Yes, I agree that the left has lost a considerable voice in the Labour Left. It has, after years of being strangled by an alien plant, decided to become a succubus on the New Labour host. So dependent on this withering vine for nourishment is it, it has ceased to have anything significant to say about British politics. Therefore, it falls to a Trotskyist to make the points that the 'pro-war Left' are not.
Posted by: lenin | 23 February 2005 at 05:30 PM
You make a strong point, but is this the whole story? Isn't there room for a 'softer' left than you? Where are the Polly Toynbee-type blogs, the Roy Hatterslys, Bob Marshall-Andrews? Why has the left been unable to produce the equivalent of the Peter Cuthbertsons of this world?..
Posted by: Third Avenue | 23 February 2005 at 05:36 PM
I'd put it roughly as follows:
1) Political polarisation means that people are increasingly impatient with vacillating Toynbee types.
2) There isn't a structural support for that kind of ideology as there once was. The party base in Labour has basically collapsed, and the Lib Dems are pathetic. Think about it. The main actor in the StW movement, like it or not, was the SWP. It fulfilled this role because it had to, no one else was doing it. Poorly funded, minute on the national scale, but well-organised, it was able to provide a structure of orgsanisational, intellectual and ideological support for individuals who were otherwise not aligned.
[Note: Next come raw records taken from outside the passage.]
Section value_ind.
Context (P : value → Prop)
  (Hleaf : ∀ v, (∀ l, v ≠ VSlice l) → (∀ l, v ≠ VMap l) → P v)
  (Hslice : ∀ l, Forall P l → P (VSlice l))
  (Hmap : ∀ l, Forall (λ kx : string * value, P kx.2) l → P (VMap l)).

Fixpoint value_ind' (v : value) : P v :=
  match v with
  | VSlice l =>
      Hslice l ((fix go l : Forall P l :=
        match l with
        | [] => Forall_nil_2 P
        | x :: l => Forall_cons_2 P x l (value_ind' x) (go l)
        end) l)
  | VMap l =>
      Hmap l ((fix go l : Forall (λ kx : string * value, P kx.2) l :=
        match l with
        | [] => Forall_nil_2 _
        | kx :: l => Forall_cons_2 _ kx l (value_ind' kx.2) (go l)
        end) l)
  | v => Hleaf v ltac:(done) ltac:(done)
  end.
End value_ind.

Lemma scan_plain s : strIndex s slotOpen = None → scan s = Ok ([], []).
Proof. intros H. unfold scan. exact (scan_done (slen s) "" s H). Qed.

Lemma eval_string_plain R s :
  strContains s slotOpen = false → evalTemplateStringValue R s = Ok (VString s).
Proof.
  intros H%strContains_None%scan_plain. unfold evalTemplateStringValue, Slots, Substitute. by rewrite H.
Qed.

Lemma eval_plain R v : plain_value v = true → evalTemplateDecodedValue R v = Ok v.
Proof.
  induction v as [v Hs Hm|l IH|l IH] using value_ind'; intros Hp.
  - destruct v; try done; [|by edestruct Hs|by edestruct Hm].
    cbn in *. apply negb_true_iff in Hp. by apply eval_string_plain.
  - induction IH as [|x l Hx _ IHl]; [done|]. cbn in Hp. apply andb_true_iff in Hp as [H1 H2].
    specialize (IHl H2). cbn in *. rewrite Hx by done. cbn.
    match type of IHl with res_map _ ?X = _ => destruct X; [|done] end. by injection IHl as ->.
  - induction IH as [|[k x] l Hx _ IHl]; [done|]. cbn in Hp. apply andb_true_iff in Hp as [H1 H2].
    specialize (IHl H2). cbn in *. rewrite Hx by done. cbn.
    match type of IHl with res_map _ ?X = _ => destruct X; [|done] end. by injection IHl as ->.
Qed.

(** ** The properties *)

(** rendering is piecewise. Every host string either is rejected by the slot scanner, and then
    [Substitute] fails with AWF4005 at the scanner's offset; or it is the text of a canonical
    sequence of pieces and [Substitute] renders exactly those: literal text is copied, an escaped
    opener becomes an opener without its backslash, a slot becomes its scalar, and the first slot
    that fails decides the error. *)
Theorem Substitute_pieces R host :
  (∃ se, scan host = Err se ∧
         Substitute R host = Err (GEval (MkEvalError EvalCodeSyntax (EmSlotScan (sePos se) (seMsg se))))) ∨
  (∃ ps, flatten ps = host ∧ canonical ps = true ∧ Substitute R host = render R 0 ps).
Proof.
  destruct (scan host) as [[sl es]|se] eqn:E.
  - right. destruct (scan_pieces _ _ _ E) as (ps & <- & Hc & _ & _). exists ps.
    by rewrite Substitute_flatten.
  - left. exists se. unfold Substitute. by rewrite E.
Qed.

(** [&&] and [||] short-circuit and never coerce. [l && r] is [false] when [l] is [false],
    whatever [r] does, even when [r] would fail; otherwise [l] must be [true] and [r] a bool, which
    is the result.  Dually for [||]. *)
Theorem evalExpr_logical R l r v :
  (evalExpr R (AndExpr l r) = Ok v ↔
   (evalExpr R l = Ok (VBool false) ∧ v = VBool false) ∨
   (evalExpr R l = Ok (VBool true) ∧ ∃ b, evalExpr R r = Ok (VBool b) ∧ v = VBool b)) ∧
  (evalExpr R (OrExpr l r) = Ok v ↔
   (evalExpr R l = Ok (VBool true) ∧ v = VBool true) ∨
   (evalExpr R l = Ok (VBool false) ∧ ∃ b, evalExpr R r = Ok (VBool b) ∧ v = VBool b)).
Proof. split; apply evalLogical_ok. Qed.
Posted by: lenin | 23 February 2005 at 05:50 PM
The right is individualist, free-spirited and democratic: the left is collectivist, hierarchical and dirigiste. So the right blogs and the left captures institutions like the Godawful, the Beeb, chunks of the Unis, etc. It's just the sort of beasts they are.
Posted by: dearieme | 24 February 2005 at 07:28 AM
"...individualist, free-spirited and democratic...": except John Ashworth, presumably.
Posted by: Meaders | 24 February 2005 at 07:32 AM
3A - PC is pretty extremist and dogmatic, certainly more so than moderate lefties like Ryan or Johann (links below, due to bizarre HTML-comment-disablery).
http://www.johannhari.com/index.php
http://beatniksalad.typepad.com/
Posted by: john b | 24 February 2005 at 08:38 AM
The perception of the entire left being in thrall to statist and social democratic norms is rather wide of the mark and ignores the more Libertarian Socialist/Mutualist currents floating round in the blogosphere. As to the dominance of right wing blogs this is probably due to it's marginal position politicaly, much like the Democrats in the USA. In many ways it's a sign of political weakness rather than strengh.
Posted by: Beowulf | 24 February 2005 at 08:39 AM
Beowulf, I suspect, is right: the absurd pro-war "left" position, for example, barely sustains life outside of the Blogosphere - the odd newspaper columnist, the odd New Labour diehard - but hardly a mass current.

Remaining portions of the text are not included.